Sénatoriales : des sortants qui veulent rester et une parité perfectible
Qui sont les quelque 1.657 candidats aux élections sénatoriales du 27 septembre ? Au lendemain des dépôts de candidature, le Sénat a dévoilé samedi des chiffres provisoires, avec notamment 130 sénateurs sortants, qui se mêleront à la bataille pour les 178 sièges à prendre.
Les candidats avaient jusqu'à vendredi 18H00 pour se déclarer en préfecture, en vue du scrutin qui renouvellera un peu plus de la moitié de la chambre haute.
Selon les services du Sénat ces données seront complétées en début de semaine pour intégrer les candidatures ultramarines (Guyane, Saint-Barthélémy, Saint-Martin, Wallis-et-Futuna, Polynésie française).
Elles permettent toutefois de tirer un enseignement : les sénateurs sont attachés à leur mandat. 130 sont candidats à une réélection, soit 73% des sortants.
178 sièges sont à pourvoir, un tiers au scrutin majoritaire (59), le reste au scrutin proportionnel de liste (119). Un collège de 93.000 grands électeurs, essentiellement des élus locaux, sera appelé à trancher.
Sur les 1.657 candidats on compte 770 femmes, un peu moins de la moitié (46,47%). Une proportion stable par rapport à 2023 (46,64%). En revanche, lorsque l'élection se fait au scrutin proportionnel, seules 84 listes sur 232 sont menées par une candidate (36%).
3% des candidats ont moins de 30 ans, et à peine 1% plus de 80 ans.
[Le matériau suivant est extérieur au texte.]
(* ===== verification/BinderTestClient.v ===== *)
(** The client [src/cmds/servicemanager/bctest.c]: publishing a service and
    looking one up at a service manager. *)
From S2P Require Import Prelude UserMem BinderUapi BinderIo BinderClient ServiceManager.
Import Bio Client SvcMgr.

Module BcTest.

(** [iodata], 512 bytes on the stack of the callers. *)
Class ClientFrame : Type := { iodata_addr : Z }.

Section bctest.
Context {D A : Type} {DR : Driver D} {FR : Frames} {CF : ClientFrame}.

(** A string literal, with its NUL. *)
Definition SVC_MGR_NAME : list Z := svcmgr_id ++ [0].

(** The start of both messages; [name] are the bytes of a C string. *)
Definition start_message (name : list Z) : M D A binder_io :=
  let msg := bio_init zero_bio iodata_addr 512 4 in
  msg ← on_mem (bio_put_uint32 msg 0);
  msg ← on_mem (bio_put_string16_x msg (Some SVC_MGR_NAME));
  on_mem (bio_put_string16_x msg (Some name)).

(** [turns] bounds the ioctls of [binder_call], as [readbuf] is its buffer. *)
Definition svcmgr_lookup (turns : nat) (bs : binder_state) (readbuf : list Z) (call_death : Z → M D A unit)
    (target : Z) (name : list Z) : M D A Z :=
  msg ← start_message name;
  r ← binder_call turns bs readbuf msg target SVC_MGR_CHECK_SERVICE call_death;
  let '(failed, reply) := r in
  if negb (failed =? 0) then mret 0
  else
    r ← on_mem (bio_get_ref reply);
    let '(ptr, reply) := r in
    (if negb (ptr =? 0) then binder_acquire bs ptr else mret tt) ;;
    binder_done bs reply ;;
    mret ptr.

Definition svcmgr_publish (turns : nat) (bs : binder_state) (readbuf : list Z) (call_death : Z → M D A unit)
    (target : Z) (name : list Z) (ptr : Z) : M D A Z :=
  msg ← start_message name;
  msg ← on_mem (bio_put_obj msg ptr);
  r ← binder_call turns bs readbuf msg target SVC_MGR_ADD_SERVICE call_death;
  let '(failed, reply) := r in
  if negb (failed =? 0) then mret (-1)
  else
    r ← on_mem (bio_get_uint32 reply);
    let '(status, reply) := r in
    binder_done bs reply ;;
    mret (s32 status).
End bctest.
End BcTest.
La moyenne d'âge est à 55 ans.
La Normandie détient pour cette fois deux records : le plus jeune candidat, Clément Bellière (24 ans), figure sur une liste RN dans l'Eure, quand la plus âgée, Christiane Raust (85 ans), est sur une liste divers droite en Seine-Maritime.
Parmi les prétendants, on compte le candidat à la présidentielle et patron de LR Bruno Retailleau, et quelques chefs de groupe, comme Claude Malhuret (Horizons) ou Mathieu Darnaud (LR).
Sont aussi sur la ligne de départ deux présidents de région : Renaud Muselier (PACA) dans les Bouches-du-Rhône, et Jérôme Durain (Bourgone-Franche-Comté), en Saône-et-Loire. La ministre Françoise Gatel (Aménagement du territoire), est la seule membre du gouvernement candidate (Ille-et-Vilaine).
Si ces sénatoriales ne devraient pas remettre en question la majorité détenue par la droite et les centristes, elle n'en revêt pas moins un enjeu politique important en pleine présidentielle.
Le Rassemblement national espère notamment capitaliser sur ses bons résultats aux municipales pour créer le premier groupe de son histoire au Sénat (10 sénateurs sont nécessaires).
La France insoumise espère également y faire son entrée, peut-être avec la candidature du député Gabriel Amard dans le Rhône.